(Your goal)
Among the entries below, how many lines include the string "StepDefinition"? Answer with only the number.

>>>>

(** ["".join(word.capitalize() for word in workflow.metadata.id.split("_"))] *)
Definition class_name_of (workflow_id : string) : string :=
  Py.join "" (Py.capitalize <$> Py.split "_" workflow_id).

(** The loop collecting [custom_handlers]; [None] and [""] are skipped. *)
Definition custom_handlers_of (steps : list StepDefinition.t) : gset string :=
  foldl (λ handlers step,
           Py.if_truthy (StepDefinition.custom_handler step)
             (λ handler, handlers ∪ {[handler]}) handlers)
        ∅ steps.

(** [generate_app_config] *)
Definition generate_app_config (workflow : WorkflowSchema.t) : Py.obj :=
  let metadata := WorkflowSchema.metadata workflow in
  Py.PyDict
    [("id", Py.PyStr (WorkflowMetadata.id metadata));
     ("name", Py.PyStr (WorkflowMetadata.name metadata));
     ("description",
      Py.PyStr (Py.if_truthy (WorkflowMetadata.description metadata) (λ d, d) ""));
     ("category",
      Py.PyStr (Py.if_truthy (WorkflowMetadata.category metadata) (λ c, c) "general"));
     ("plugin_class",
      Py.PyStr (WorkflowMetadata.id metadata +:+ "_plugin.plugin_instance"));
     ("steps",
      Py.PyList
        ((λ step,
            Py.PyDict
              [("id", Py.PyStr (StepDefinition.id step));
               ("name", Py.PyStr (StepDefinition.name step));
               ("description",
                Py.PyStr (Py.if_truthy (StepDefinition.description step)
                            (λ d, d) ""))])
           <$> WorkflowSchema.steps workflow))].

Section emitters.
(** The template engine and the JSON encoder are outside the program:
    each may return text or raise an exception of type [exn]. *)
Context {exn : Type}.
Variable render_plugin : plugin_context → outcome exn string.
Variable render_component : component_context → outcome exn string.
Variable json_dumps : Py.obj → outcome exn string.

Definition generate_fastapi_plugin (workflow : WorkflowSchema.t)
  : outcome exn string :=
  let metadata := WorkflowSchema.metadata workflow in
  render_plugin
    {| plugin_workflow_id := WorkflowMetadata.id metadata;
       plugin_workflow_name := WorkflowMetadata.name metadata;
       plugin_class_name := class_name_of (WorkflowMetadata.id metadata);
       plugin_description :=
         Py.if_truthy (WorkflowMetadata.description metadata) (λ d, d) "";
       plugin_version := WorkflowMetadata.version metadata;
       plugin_author := WorkflowMetadata.author metadata;
       plugin_category := WorkflowMetadata.category metadata;
       plugin_steps := WorkflowSchema.steps workflow;
       plugin_global_parameters :=
         default [] (WorkflowSchema.global_parameters workflow);
       plugin_custom_handlers :=
         custom_handlers_of (WorkflowSchema.steps workflow) |}.

Definition generate_react_component (workflow : WorkflowSchema.t)
  : outcome exn string :=
  let metadata := WorkflowSchema.metadata workflow in
  render_component
    {| component_workflow_id := WorkflowMetadata.id metadata;
       component_workflow_name := WorkflowMetadata.name metadata;
       component_name :=
         class_name_of (WorkflowMetadata.id metadata) +:+ "Workflow";
       component_steps := WorkflowSchema.steps workflow |}.

(** [generate_workflow_files]: the four artifacts keyed by file name. *)
Definition generate_workflow_files (workflow : WorkflowSchema.t)
  : outcome exn (gmap string string) :=
  let workflow_id := WorkflowMetadata.id (WorkflowSchema.metadata workflow) in
  let files : gmap string string := ∅ in
  plugin_code ← generate_fastapi_plugin workflow;
  let files := <[workflow_id +:+ "_plugin.py" := plugin_code]> files in
  component_code ← generate_react_component workflow;
  let files := <[workflow_id +:+ "_workflow.tsx" := component_code]> files in
  config ← json_dumps (generate_app_config workflow);
  let files := <[workflow_id +:+ "_config.json" := config]> files in
  schema ← json_dumps (Dump.WorkflowSchema workflow);
  let files := <[workflow_id +:+ "_schema.json" := schema]> files in
  Ok files.
End emitters.
End WorkflowGenerator.

(** ** workflow_manager.py: generating and deploying a registered workflow *)

Module Deployment.

(** What [generate_workflow] and [deploy_workflow] can raise: the
    [ValueError] for an unregistered id, the [KeyError] of a failed
    [files[...]] lookup, and whatever the emitters or the file system
    raise. *)
Inductive error (exn : Type) : Type :=
| NotRegistered (e : ValueError)
| KeyError (key : string)
| External (e : exn).
Arguments NotRegistered {exn} e.
Arguments KeyError {exn} key.
Arguments External {exn} e.

(** The three directories the manager holds. *)
Record directories (path : Type) := {
  backend_dir : path;
  frontend_dir : path;
  apps_dir : path
}.
Arguments backend_dir {path} _.
Arguments frontend_dir {path} _.
Arguments apps_dir {path} _.

(** The dict [deploy_workflow] returns. *)
Record deployed (path : Type) := {
  backend_plugin : path;
  frontend_component : path;
  app_config : path;
  schema : path
}.
Arguments backend_plugin {path} _.
Arguments frontend_component {path} _.
Arguments app_config {path} _.
Arguments schema {path} _.

(** A computation over the file system [fs] that may raise: the outcome
    together with the file system it leaves. *)
Definition io (E fs A : Type) : Type := fs → outcome E A * fs.

Global Instance io_ret {E fs} : MRet (io E fs) := λ A a st, (Ok a, st).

<<<<

(Task result)
5